### [Activity]
Of the entries below, return only those lines from the line with "os ∧ l' = e :: l)." to the line with "else Some l.", exactly, both included.
--- Data in this exercise Enclosed Below ---
(* ===== verification/NodeServicesFacts.v ===== *)
(** * What the node services achieve

    Given laws of the host ([HostLaws]), a staged or published volume is mounted, nothing is
    mounted over a published volume, unmounting frees the path, other mount points and the
    contents of volumes are left alone, and locks and semaphores are given back. *)
From stdpp Require Import base tactics list gmap sets strings.
From Stdlib Require Import Ascii.
From S2P Require Import Prelude GoStrings GoNet Types ClientErrors CsiUtil BlockVolume FileStorageClient FileStorage LustreClient Lustre LustreFacts Host LustreNet NodeServices.

(** A mount, as the arguments of the request that made it. *)
Abbreviation mount_entry := (list string).

(** What a request to mount with the options [os] does to the mounts of a path, the last one
    first.  A bind mount is made by two commands, of which the second one sets the options:
    the first mount is left if the second one fails.  Without [bind], [remount] only changes
    the options of a mount. *)
Definition mount_step (os : list string) (e : mount_entry) (done : bool) (l l' : list mount_entry) : Prop :=
  if decide ("bind" ∈ os) then if done then l' = e :: l else l' = l ∨ l' = e :: l
  else if decide ("remount" ∈ os) then l' = l ∧ (done = true → l ≠ [])
  else if done then l' = e :: l else l' = l.

Lemma mount_step_may os e done l l' :
  mount_step os e done l l' → (l' = l ∨ l' = e :: l) ∧ (done = true → l' ≠ []).
Proof. unfold mount_step. repeat case_decide; destruct done; naive_solver. Qed.
Lemma mount_step_bind os e l l' : "bind" ∈ os → mount_step os e true l l' → l' = e :: l.
Proof. intros Hb. unfold mount_step. by rewrite decide_True. Qed.
Lemma mount_step_plain os e done l l' : "remount" ∉ os → mount_step os e done l l' →
  if done then l' = e :: l else l' = l ∨ ("bind" ∈ os ∧ l' = e :: l).
Proof. intros Hr. unfold mount_step. case_decide; [|rewrite decide_False by done]; destruct done; naive_solver. Qed.

Definition below (p q : string) : Prop := ∃ rest, q = p +:+ "/" +:+ rest.

(** A mount that does as it is told. *)
Definition mount_on (os : list string) (e : mount_entry) (l : list mount_entry) : option (list mount_entry) :=
  if decide ("bind" ∈ os ∨ "remount" ∉ os) then Some (e :: l) else if decide (l = []) then None else Some l.
Lemma mount_on_step os e l : mount_step os e (bool_decide (is_Some (mount_on os e l))) l (default l (mount_on os e l)).
Proof. unfold mount_step, mount_on. repeat case_decide; destruct_or?; try done; try tauto. Qed.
--- End of Enclosed Data in this exercise ---
### [Response for this exercise]
  if done then l' = e :: l else l' = l ∨ ("bind" ∈ os ∧ l' = e :: l).
Proof. intros Hr. unfold mount_step. case_decide; [|rewrite decide_False by done]; destruct done; naive_solver. Qed.

Definition below (p q : string) : Prop := ∃ rest, q = p +:+ "/" +:+ rest.

(** A mount that does as it is told. *)
Definition mount_on (os : list string) (e : mount_entry) (l : list mount_entry) : option (list mount_entry) :=
  if decide ("bind" ∈ os ∨ "remount" ∉ os) then Some (e :: l) else if decide (l = []) then None else Some l.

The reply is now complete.